From: Richard Newman <rnewman@twinql.com>
Date: Tue, 12 Jan 2010 11:20:07 -0800
To: Paul Gearon <gearon@ieee.org>
Cc: public-rdf-dawg-comments@w3.org
Message-Id: <CE72F5F2-858C-491E-85C7-90AAA472EED1@twinql.com>
Hi Paul,

> Richard Newmann raised some points that I'd like to see addressed, so
> I thought I'd ask about them directly. I think I also need some
> feedback from others before I can adequately form a response.

Thanks for the response. I've added some clarification inline.
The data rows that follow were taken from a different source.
(** The unrolled walk of the code is the recursive reference. *)
Lemma gva_to_gpa_mem cr3 gva w :
  I w -> wp (vmi_gva_to_gpa s cr3 gva) w (fun g w' => I w' /\ g = walk mem 4 (frame cr3 12) gva).
Proof.
  intros Hi. unfold vmi_gva_to_gpa.
  unfold PML4_INDEX, PDPT_INDEX, PD_INDEX, PT_INDEX. rewrite !land_addr_mask, !table_slot by lia.
  walk_level. rewrite !land_addr_mask, !table_slot by lia.
  walk_level. walk_leaf 30.
  walk_level. walk_leaf 21.
  walk_level. apply wp_ret. split_and!; [done..|]. f_equal. by apply (leaf_address _ _ 12).
Qed.
End entries.

Section walk.
Context {W : Type} `{OS : HostOS W} `{SM : !StableMemory W}.
Context (s : vmi_session) (P : W -> Prop) `{PR : !PhysReads s P} `{PL : !PhysLive s P}.
Implicit Types (w : W).

(** [n] bytes of guest-physical memory, when all of them exist. *)
Definition phys_bytes w (gpa : Z) (n : nat) : option (list Z) :=
  mapM (phys_view s w gpa) (seq 0 n).

Definition phys_u64 w (gpa : Z) : option Z := le_decode <$> phys_bytes w gpa 8.

Lemma phys_bytes_same w w' g n : same_mem w w' -> phys_bytes w' g n = phys_bytes w g n.
Proof.
  intros Hs. unfold phys_bytes. apply mapM_ext. intros i. by apply gpa_byte_same.
Qed.

Lemma phys_u64_same w w' : same_mem w w' -> forall g, phys_u64 w' g = phys_u64 w g.
Proof. intros Hs g. unfold phys_u64. by rewrite (phys_bytes_same w w'). Qed.

(** [vmi_read_physical] delivers exactly the bytes of guest memory, or fails
    exactly when one of them does not exist. *)
Lemma read_physical_exact gpa buf w :
  P w -> (0 < length buf)%nat ->
  wp (vmi_read_physical s gpa buf) w
     (fun r w' => P w' /\ same_mem w w' /\ length r.2 = length buf /\
        match phys_bytes w gpa (length buf) with
        | Some bs => r = (true, bs)
        | None => r.1 = false
        end).
Proof.
  intros Hp Hl. destruct (phys_read (s := s) gpa buf w Hp) as (r & w' & Hr & Hp' & Hs & Hlen & Hok).
  exists r, w'. split_and!; try done.
  destruct (phys_bytes w gpa (length buf)) as [bs|] eqn:Hb.
  - assert (r.1 = true) as Hr1.
    { apply (phys_live (s := s) gpa buf w r w'); [done|done| |exact Hr]. intros i Hi.
      unfold phys_bytes in Hb. apply mapM_Some in Hb.
      destruct (Forall2_lookup_l _ _ _ i i Hb) as (b & _ & Hv);
        [by rewrite lookup_seq_lt|]. by exists b. }
    specialize (Hok Hr1). apply prefix_ok_mapM in Hok; [|done].
    unfold phys_bytes in Hb. destruct r; cbn in *. by simplify_eq.
  - destruct (r.1) eqn:Hr1; [|done]. specialize (Hok eq_refl).
    apply prefix_ok_mapM in Hok; [|done]. unfold phys_bytes in Hb. by simplify_eq.
Qed.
>> Neither choice is beneficial to users (the former because it  
>> reduces their
>> ability to rely on the spec). I'd suggest changing the language to  
>> require
>> that implementations provide "some method of atomically executing  
>> the entire
>> contents of a SPARQL/Update request", which allows for the  
>> execution of a
>> request within an existing transaction, as well as for approaches  
>> that
>> execute requests within their own new transaction.
>
> I pushed for this, since I think it deals with some (though definitely
> not all) of the transaction issues. I intentionally said "should" to
> avoid making it compulsory (should the word be capitalized as
> "SHOULD"?)

That might help for people used to reading RFCs (such as myself).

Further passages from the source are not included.